**What to do:**
Every line in the data below from the one containing "NoDup l → length" down to the one containing "intros; simpl; congruence.", both included, must be retyped exactly; no other line is to appear.
___ Records provided ___
(** X18.  A stored Monthly declaration whose start day does not exist in
    the following month, with a start date not after its end date, keeps
    the projection tab from returning a timeline. *)
Theorem projection_fails_on_monthly_overflow (s : session_state)
  (item : declaration) (fuel : nat) (p : projection)
  (Hin : In item (bills s ++ income s))
  (Hfreq : frequency item = "Monthly"%string)
  (Hvalid : valid_date (start_date item))
  (Hmonth : month (start_date item) <> 12)
  (Hday : days_in_month (year (start_date item)) (month (start_date item) + 1)
          < day (start_date item))
  (Hdates : date_le (start_date item) (end_date item)) :
  projection_tab fuel s start_balance range_start range_end <> Ok p.
Proof.
  intros H. apply projection_tab_all_returned in H.
  rewrite Forall_forall in H. destruct (H item Hin) as [df Hdf].
  unfold generate_recurring_events in Hdf. rewrite Hfreq in Hdf.
  destruct fuel as [|fuel]; [discriminate|].
  simpl in Hdf. unfold loop_step in Hdf. cbn [current dates] in Hdf.
  unfold date_le in Hdates. rewrite Hdates in Hdf.
  rewrite advance_monthly in Hdf.
  apply Z.eqb_neq in Hmonth. rewrite Hmonth in Hdf.
  unfold replace in Hdf.
  assert (Hv : valid_dateb (mkDate (year (start_date item))
                                   (month (start_date item) + 1)
                                   (day (start_date item))) = false).
  { unfold valid_dateb. cbn [year month day].
    apply Z.leb_gt in Hday. rewrite Hday, andb_false_r. reflexivity. }
  rewrite Hv in Hdf. discriminate.
Qed.

End TabTotality.

Section ForecastProperties.

Lemma date_range_add_days today n :
  valid_date today ->
  date_range today (add_days n today) = date_range_from (S n) today.
Proof.
  intros H. unfold date_range.
  pose proof (add_days_valid n today H) as Hv.
  pose proof (toordinal_add_days n today H) as Ho.
  assert (Hle : date_le today (add_days n today))
    by (apply toordinal_le_inv; auto; lia).
  unfold date_le in Hle. rewrite Hle, Ho.
  replace (Z.to_nat (toordinal today + Z.of_nat n - toordinal today + 1))
    with (S n) by lia.
  reflexivity.
Qed.

(** X14.  A projection over [forecast_days] days ahead has exactly
    [forecast_days + 1] entries: today, and each of the following days up
    to the last day of the horizon; it is never empty. *)
Theorem forecast_timeline_covers_horizon (start_balance : Z)
  (events : list event) (today : date) (forecast_days : nat)
  (Htoday : valid_date today) :
  map r_date
      (project_balance start_balance events today
         (forecast_end today forecast_days))
  = map (fun i => add_days i today) (seq 0 (S forecast_days)).
Proof.
  unfold forecast_end.
  rewrite project_balance_rows, timeline_rows_dates.
  rewrite date_range_add_days by assumption.
  rewrite <- stride_dates_daily, stride_dates_nth.
  apply map_ext. intros i. rewrite Nat.mul_1_l. reflexivity.
Qed.

End ForecastProperties.

Section MonthlyOverflow.
(** The chat request when the query is vectorized and the ranking does
    not throw. *)
Lemma postChatMessage_run (content : jsstring) (v : list float) (ranked : list (Match float))
  (w : World) :
  generateEmbedding content = OK v ->
  findSimilarChunks binary64 v (map embeddingData (mapValues (embeddings (store w)))) 5
  = OK ranked ->
  exists srcs w',
    postChatMessage generateEmbedding toLowerCase (Some content) w
    = (OK (userMessageOf content w,
           answerOf (chosenChunks toLowerCase content
                       (map embeddingData (mapValues (embeddings (store w)))) ranked)
                    srcs w), w')
    /\ length srcs
       <= length (firstn 3 (chosenChunks toLowerCase content
                              (map embeddingData (mapValues (embeddings (store w)))) ranked))
    /\ Forall (namesDocument w) srcs
    /\ chatMessages (store w')
       = mapSet (S (uuids w))
           (answerOf (chosenChunks toLowerCase content
                        (map embeddingData (mapValues (embeddings (store w)))) ranked)
                     srcs w)
           (if (length (documents (store w)) =? 0)%nat then []
            else mapSet (uuids w) (userMessageOf content w) (chatMessages (store w)))
    /\ documents (store w') = documents (store w)
    /\ embeddings (store w') = embeddings (store w).
Proof.
  intros Hv Hr. unfold postChatMessage.
  assert (Er : ret content w = (OK content, w)) by reflexivity.
  rewrite (@bind_ok _ _ _ _ w w _ Er).
  destruct (createChatMessage_full
              {| newMessageContent := content; newRole := user; newSources := None |} w)
    as [w1 [E1 [C1 [D1 [M1 [U1 [T1 W1]]]]]]].
  rewrite (@bind_ok _ _ _ _ w w1 _ E1).
  destruct (getAllChatMessages_full w1) as [r [w2 [E2 [C2 [D2 [M2 [U2 [T2 W2]]]]]]]].
  rewrite (@bind_ok _ _ _ _ w1 w2 _ E2).
  rewrite Hv.
  assert (Ea : await (OK v) w2 = (OK v, w2)) by reflexivity.
  rewrite (@bind_ok _ _ _ _ w2 w2 _ Ea).
  assert (Eg : getAllEmbeddings w2 = (OK (mapValues (embeddings (store w))), w2)).
  { unfold getAllEmbeddings, bind, getStore, ret. rewrite M2, M1. reflexivity. }
  rewrite (@bind_ok _ _ _ _ w2 w2 _ Eg).
  cbv zeta. rewrite Hr.
  assert (Eb : await (OK ranked) w2 = (OK ranked, w2)) by reflexivity.
  rewrite (@bind_ok _ _ _ _ w2 w2 _ Eb).
  set (chosen := chosenChunks toLowerCase content
                   (map embeddingData (mapValues (embeddings (store w)))) ranked).
  destruct (sourcesOf_run (firstn 3 chosen) w2) as [srcs [Es [Hl Hf]]].
  assert (Es' : sourcesOf (firstn 3 chosen) w2 = (OK srcs, w2)) by exact Es.
  unfold chosen, chosenChunks in Es'. cbv zeta in Es'.
  rewrite (@bind_ok _ _ _ _ w2 w2 _ Es').
  match goal with
  | |- context [createChatMessage ?ins] =>
      destruct (createChatMessage_full ins w2) as [w3 [E3 [C3 [D3 [M3 _]]]]]
  end.
  rewrite (@bind_ok _ _ _ _ w2 w3 _ E3).
  exists srcs, w3. split; [|split; [|split; [|split; [|split]]]].
  - unfold ret, userMessageOf, answerOf. cbn [newMessageContent newRole newSources].
    rewrite U2, U1, T2, T1, W2, W1. reflexivity.
  - exact Hl.
  - apply Forall_forall. intros s Hs. rewrite Forall_forall in Hf.
    apply (namesDocument_same w w2); [congruence | apply Hf, Hs].
  - rewrite C3, C2, C1, D1, U2, U1, T2, T1, W2, W1. reflexivity.
  - congruence.
  - congruence.
Qed.

Lemma chosenChunks_nil (content : jsstring) : chosenChunks toLowerCase content [] [] = [].
Proof.
  unfold chosenChunks. cbv zeta.
  destruct (existsb _ contextKeywords || _); cbn [firstn];
    (destruct (_ && _); [|reflexivity]);
    unfold withKeywordMatches; destruct (find _ allKeywords); reflexivity.
Qed.

End Chat.

(** X21: while no embedding is stored, a chat request whose query is
    vectorized is answered with the fixed text that asks for documents, and
    names no source.  When moreover no document is stored, the answer is the
    only chat message the store holds afterwards: the user's message, stored
    first, is emptied with the history. *)
Theorem postChatMessage_without_embeddings :
  forall (generateEmbedding : jsstring -> result (list float))
         (toLowerCase : jsstring -> jsstring)
         (content : jsstring) (v : list float) (w : World),
    generateEmbedding content = OK v ->
    embeddings (store w) = [] ->
    exists a w',
      postChatMessage generateEmbedding toLowerCase (Some content) w
      = (OK (userMessageOf content w, a), w')
      /\ role a = assistant
      /\ msgContent a = generateChatResponse []
      /\ sources a = None
      /\ (documents (store w) = [] -> chatMessages (store w') = [(S (uuids w), a)]).
Proof.
  intros generateEmbedding toLowerCase content v w Hv He.
  assert (Hr : findSimilarChunks binary64 v
                 (map embeddingData (mapValues (embeddings (store w)))) 5 = OK []).
  { rewrite He. reflexivity. }
  destruct (postChatMessage_run generateEmbedding toLowerCase content v [] w Hv Hr)
    as [srcs [w' [E [Hl [_ [C _]]]]]].
  rewrite He in *. cbn [mapValues map] in *. rewrite chosenChunks_nil in *.
  assert (Hs : srcs = []) by (destruct srcs; [reflexivity | cbn in Hl; lia]).
  subst srcs.
  exists (answerOf [] [] w), w'. split; [exact E|]. repeat split.
  intros Hd. rewrite C, Hd. reflexivity.
Qed.

Lemma postChatMessage_without_embeddings_witness :
  exists a w',
    postChatMessage vectorize (fun s => s) (Some (str "hello")) lonelyMessage
    = (OK (userMessageOf (str "hello") lonelyMessage, a), w')
    /\ role a = assistant
    /\ msgContent a = generateChatResponse []
    /\ sources a = None
    /\ chatMessages (store w') = [(S (uuids lonelyMessage), a)].
Proof.
  destruct (postChatMessage_without_embeddings vectorize (fun s => s) (str "hello")
              (Vectorizer.generateEmbedding (str "hello")) lonelyMessage eq_refl eq_refl)
    as [a [w' [E [R [T [S C]]]]]].
  exists a, w'. split; [exact E|]. split; [exact R|]. split; [exact T|].
  split; [exact S | exact (C eq_refl)].
Defined.

(** X22: when the query is vectorized and every stored vector has the
    length of the query's, the chat request is answered: the user message
    and an assistant message are returned, the sources of the answer are
    absent or between one and three, each naming a stored document, and the
    documents and the embeddings are untouched. *)
Theorem postChatMessage_answers :
  forall (generateEmbedding : jsstring -> result (list float))
         (toLowerCase : jsstring -> jsstring)
         (content : jsstring) (v : list float) (w : World),
    generateEmbedding content = OK v ->
    Forall (fun e => length (embVector e) = length v) (mapValues (embeddings (store w))) ->
    exists a w',
      postChatMessage generateEmbedding toLowerCase (Some content) w
      = (OK (userMessageOf content w, a), w')
      /\ role a = assistant
      /\ msgId a = S (uuids w)
      /\ match sources a with
         | None => True
         | Some srcs => 1 <= length srcs <= 3 /\ Forall (namesDocument w) srcs
         end
      /\ documents (store w') = documents (store w)
      /\ embeddings (store w') = embeddings (store w).
Proof.
  intros generateEmbedding toLowerCase content v w Hv Hlen.
  assert (Hdata : Forall (fun c => length (embedding c) = length v)
                         (map embeddingData (mapValues (embeddings (store w))))).
  { induction Hlen as [|e l He _ IH]; cbn [map]; constructor; [exact He | exact IH]. }
  pose proof (@findSimilarChunks_matching _ binary64 v _ 5 Hdata) as Hr.
  destruct (postChatMessage_run generateEmbedding toLowerCase content v _ w Hv Hr)
    as [srcs [w' [E [Hl [Hf [_ [D M]]]]]]].
  eexists; exists w'. split; [exact E|]. split; [reflexivity|]. split; [reflexivity|].
  split; [|split; [exact D | exact M]].
  cbn [answerOf sources].
  destruct (0 <? length srcs)%nat eqn:Hpos; [|exact I].
  apply Nat.ltb_lt in Hpos. split; [|exact Hf].
  rewrite length_firstn in Hl. lia.
Qed.
Lemma coset_decomposition_partition_witness :
  [identity 3; {[1 := 1; 2 := 3; 3 := 2]}] ≠ [] ∧
  NoDup [identity 3; {[1 := 1; 2 := 3; 3 := 2]}] ∧
  Forall (λ h, h ∈ generate_Sn 3) [identity 3; {[1 := 1; 2 := 3; 3 := 2]}] ∧
  is_subgroup [identity 3; {[1 := 1; 2 := 3; 3 := 2]}] 3 = Ok true ∧
  ∃ cosets,
    coset_decomposition (generate_Sn 3) [identity 3; {[1 := 1; 2 := 3; 3 := 2]}]
      = Ok cosets ∧
    floordiv (len (generate_Sn 3)) (len [identity 3; {[1 := 1; 2 := 3; 3 := 2]}])
      = Ok (len cosets).
Proof.
  assert ([identity 3; {[1 := 1; 2 := 3; 3 := 2]}] ≠ []) as H1 by done.
  assert (NoDup [identity 3; {[1 := 1; 2 := 3; 3 := 2]}]) as H2.
  { apply (bool_decide_unpack _). vm_compute. exact I. }
  assert (Forall (λ h, h ∈ generate_Sn 3) [identity 3; {[1 := 1; 2 := 3; 3 := 2]}])
    as H3.
  { apply (bool_decide_unpack _). vm_compute. exact I. }
  assert (is_subgroup [identity 3; {[1 := 1; 2 := 3; 3 := 2]}] 3 = Ok true) as H4.
  { vm_compute. reflexivity. }
  repeat (split; [assumption|]).
  destruct (coset_decomposition_partition 3 [identity 3; {[1 := 1; 2 := 3; 3 := 2]}]
              H1 H2 H3 H4) as (cosets & Hrun & Hdiv & _).
  exists cosets. split; [exact Hrun | exact Hdiv].
Defined.

(** The count is about duplicate-free lists: listing a member of the
    subgroup twice doubles its length but not the number of cosets. *)
Example coset_count_with_duplicates :
  is_subgroup [identity 2; identity 2] 2 = Ok true ∧
  floordiv (len (generate_Sn 2)) (len [identity 2; identity 2]) = Ok 1 ∧
  len <$> coset_decomposition (generate_Sn 2) [identity 2; identity 2] = Ok 2.
Proof. repeat split; vm_compute; reflexivity. Qed.

(** ** Counting the permutations with a prescribed image *)

Section counting.
Context {A : Type} `{!EqDecision A}.
Implicit Types (l : list A) (a : A).

Lemma length_filter_ext {B} (P Q : B → Prop) `{!∀ x, Decision (P x)}
    `{!∀ x, Decision (Q x)} (k : list B) :
  (∀ x, x ∈ k → P x ↔ Q x) → length (filter P k) = length (filter Q k).
Proof.
  induction k as [|x k IH]; intros Hext; [done|].
  rewrite !filter_cons.
  assert (P x ↔ Q x) as Hx by (apply Hext; left).
  assert (length (filter P k) = length (filter Q k)) as Hk.
  { apply IH. intros y Hy. apply Hext. by right. }
  destruct (decide (P x)), (decide (Q x)); simpl; (lia || tauto).
Qed.

Lemma length_filter_all {B} (P : B → Prop) `{!∀ x, Decision (P x)} (k : list B) :
  (∀ x, x ∈ k → P x) → length (filter P k) = length k.
Proof.
  induction k as [|x k IH]; intros HP; [done|].
  rewrite filter_cons, decide_True by (apply HP; left).
  simpl. rewrite IH; [done|]. intros y Hy. apply HP. by right.
Qed.

Lemma length_filter_none {B} (P : B → Prop) `{!∀ x, Decision (P x)} (k : list B) :
  (∀ x, x ∈ k → ¬ P x) → length (filter P k) = 0%nat.
Proof.
  induction k as [|x k IH]; intros HP; [done|].
  rewrite filter_cons, decide_False by (apply HP; left).
  apply IH. intros y Hy. apply HP. by right.
Qed.

Lemma length_filter_fmap {B C} (f : B → C) (P : C → Prop) `{!∀ x, Decision (P x)}
    (k : list B) :
  length (filter P (f <$> k)) = length (filter (λ x, P (f x)) k).
Proof.
  induction k as [|x k IH]; [done|].
  rewrite fmap_cons, !filter_cons. destruct (decide (P (f x))); simpl; lia.
Qed.

Lemma length_filter_bind {B C} (f : B → list C) (P : C → Prop)
    `{!∀ x, Decision (P x)} (k : list B) :
  length (filter P (k ≫= f)) = sum_list_with (λ x, length (filter P (f x))) k.
Proof.
  induction k as [|x k IH]; [done|].
  rewrite bind_cons, filter_app, length_app, IH. done.
Qed.

Lemma sum_list_with_ext {B} (f g : B → nat) (k : list B) :
  (∀ x, x ∈ k → f x = g x) → sum_list_with f k = sum_list_with g k.
Proof.
  induction k as [|x k IH]; intros Hext; [done|].
  simpl. rewrite IH, (Hext x); [done|left|]. intros y Hy. apply Hext. by right.
Qed.

Lemma sum_list_with_fmap {B C} (f : B → C) (g : C → nat) (k : list B) :
  sum_list_with g (f <$> k) = sum_list_with (λ x, g (f x)) k.
Proof. induction k as [|x k IH]; [done|]. csimpl. by rewrite IH. Qed.

Lemma sum_indicator_absent a (u w : nat) l :
  a ∉ l → sum_list_with (λ b, if decide (b = a) then u else w) l = (length l * w)%nat.
Proof.
  induction l as [|b l IH]; intros Ha; [done|].
  apply not_elem_of_cons in Ha as [Hne Ha]. simpl.
  rewrite decide_False by done. rewrite IH by done. lia.
Qed.

Lemma sum_indicator a (u w : nat) l :
  NoDup l → a ∈ l →
  sum_list_with (λ b, if decide (b = a) then u else w) l
    = (u + (length l - 1) * w)%nat.
Proof.
  induction l as [|b l IH]; intros Hnd Ha; [by apply elem_of_nil in Ha|].
  apply NoDup_cons in Hnd as [Hb Hnd]. simpl. destruct (decide (b = a)) as [->|Hne].
  - rewrite sum_indicator_absent by done. lia.
  - apply elem_of_cons in Ha as [->|Ha]; [done|]. rewrite IH by done.
    destruct l; [by apply elem_of_nil in Ha|]. simpl. lia.
Qed.

Lemma count_arrangements r l j a :
  NoDup l → length l = r → a ∈ l → (j < r)%nat →
  length (filter (λ p, p !! j = Some a) (arrangements r l)) = fact (r - 1).
Proof.
  revert l j. induction r as [|r IH]; intros l j Hnd Hlen Ha Hj; [lia|].
  cbn [arrangements]. rewrite length_filter_bind.
  assert (∀ q, q ∈ selections l →
    (q.1 ∉ q.2) ∧ NoDup (q.2) ∧ length (q.2) = r ∧ (q.1 ≠ a → a ∈ q.2)) as Hsel.
  { intros q Hq%selections_Permutation. rewrite Hq in Hnd, Ha.
    apply NoDup_cons in Hnd as [? ?]. split; [done|]. split; [done|]. split.
    - apply Permutation_length in Hq. simpl in Hq. lia.
    - intros Hne. by apply elem_of_cons in Ha as [->|?]. }
  destruct j as [|j].
  - transitivity (sum_list_with (λ b, if decide (b = a) then fact r else 0%nat) l).
    2:{ rewrite sum_indicator by done. replace (S r - 1)%nat with r by lia. lia. }
    rewrite <-(selections_fst l) at 2. rewrite sum_list_with_fmap.
    apply sum_list_with_ext.
    + intros q Hq. rewrite length_filter_fmap. simpl.
      destruct (Hsel q Hq) as (_ & _ & Hr & _).
      case_decide as Hqa.
      * rewrite length_filter_all by (intros; simpl; congruence).
        by apply length_arrangements.
      * apply length_filter_none. intros; simpl; congruence.
  - transitivity (sum_list_with (λ b, if decide (b = a) then 0%nat else fact (r - 1)) l).
    2:{ rewrite sum_indicator, Hlen by done.
        replace (S r - 1)%nat with r by lia. simpl.
        destruct r as [|r]; [lia|]. simpl. rewrite Nat.sub_0_r. lia. }
    rewrite <-(selections_fst l) at 2. rewrite sum_list_with_fmap.
    apply sum_list_with_ext.
    + intros q Hq. rewrite length_filter_fmap. simpl.
      destruct (Hsel q Hq) as (Hfresh & Hnd' & Hr & Hin).
      case_decide as Hqa.
      * apply length_filter_none.
        intros p Hp%elem_of_arrangements; [|done].
        intros Hpj%list_elem_of_lookup_2. rewrite Hp, <-Hqa in Hpj. done.
      * apply IH; auto. lia.
Qed.

End counting.

(** ** Stabilizer and orbit *)

Lemma compute_stabilizer_Ok n (Sn : list dict) x :
  (∀ sigma, sigma ∈ Sn → perm_on n sigma) → 1 ≤ x ≤ n →
  compute_stabilizer Sn x = Ok (fixing x Sn).
Proof.
  intros Hperm Hx. unfold fixing. induction Sn as [|sigma Sn IH]; [done|].
  simpl. destruct (perm_on_lookup n sigma x) as (v & Hv & _); [apply Hperm; left|done|].
  apply getitem_Ok in Hv as Hg. rewrite Hg. simpl.
  rewrite IH by (intros; apply Hperm; by right). simpl. f_equal.
  rewrite filter_cons, Hv.
  destruct (decide (v = x)) as [->|Hne].
  - by rewrite decide_True.
  - rewrite decide_False; [done|]. by intros [= ?].
Qed.

Lemma lookup_swap n x y i :
  swap n x y !! i =
    if decide (i = x) then Some y
    else if decide (i = y) then Some x else identity n !! i.
Proof.
  unfold swap. destruct (decide (i = x)) as [->|Hx].
  - by rewrite lookup_insert_eq.
  - rewrite lookup_insert_ne by done. destruct (decide (i = y)) as [->|Hy].
    + by rewrite lookup_insert_eq.
    + by rewrite lookup_insert_ne.
Qed.

Lemma perm_on_swap n x y : 1 ≤ x ≤ n → 1 ≤ y ≤ n → perm_on n (swap n x y).
Proof.
  intros Hx Hy. unfold perm_on, keys, values. split; apply set_eq; intros i.
  - rewrite elem_of_dom, elem_of_domain, lookup_swap, lookup_identity.
    destruct (decide (i = x)) as [->|?]; [split; [done|intros _; eauto]|].
    destruct (decide (i = y)) as [->|?]; [split; [done|intros _; eauto]|].
    destruct (decide (1 ≤ i ≤ n)); split; try done; try (intros _; eauto).
  - rewrite elem_of_map_img, elem_of_domain. setoid_rewrite lookup_swap. split.
    + intros (k & Hk). rewrite lookup_identity in Hk.
      repeat case_decide; simplify_eq; lia.
    + intros Hi. destruct (decide (i = y)) as [->|Hiy].
      { exists x. by rewrite decide_True. }
      destruct (decide (i = x)) as [->|Hix].
      { exists y. rewrite decide_False, decide_True by done. done. }
      exists i. rewrite !decide_False by done. by apply lookup_identity_Some.
Qed.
___
**Result for this task:**
  NoDup l → length l = r → a ∈ l → (j < r)%nat →
  length (filter (λ p, p !! j = Some a) (arrangements r l)) = fact (r - 1).
Proof.
  revert l j. induction r as [|r IH]; intros l j Hnd Hlen Ha Hj; [lia|].
  cbn [arrangements]. rewrite length_filter_bind.
  assert (∀ q, q ∈ selections l →
    (q.1 ∉ q.2) ∧ NoDup (q.2) ∧ length (q.2) = r ∧ (q.1 ≠ a → a ∈ q.2)) as Hsel.
  { intros q Hq%selections_Permutation. rewrite Hq in Hnd, Ha.
    apply NoDup_cons in Hnd as [? ?]. split; [done|]. split; [done|]. split.
    - apply Permutation_length in Hq. simpl in Hq. lia.
    - intros Hne. by apply elem_of_cons in Ha as [->|?]. }
  destruct j as [|j].
  - transitivity (sum_list_with (λ b, if decide (b = a) then fact r else 0%nat) l).
    2:{ rewrite sum_indicator by done. replace (S r - 1)%nat with r by lia. lia. }
    rewrite <-(selections_fst l) at 2. rewrite sum_list_with_fmap.
    apply sum_list_with_ext.
    + intros q Hq. rewrite length_filter_fmap. simpl.
      destruct (Hsel q Hq) as (_ & _ & Hr & _).
      case_decide as Hqa.
      * rewrite length_filter_all by (intros; simpl; congruence).
        by apply length_arrangements.
      * apply length_filter_none. intros; simpl; congruence.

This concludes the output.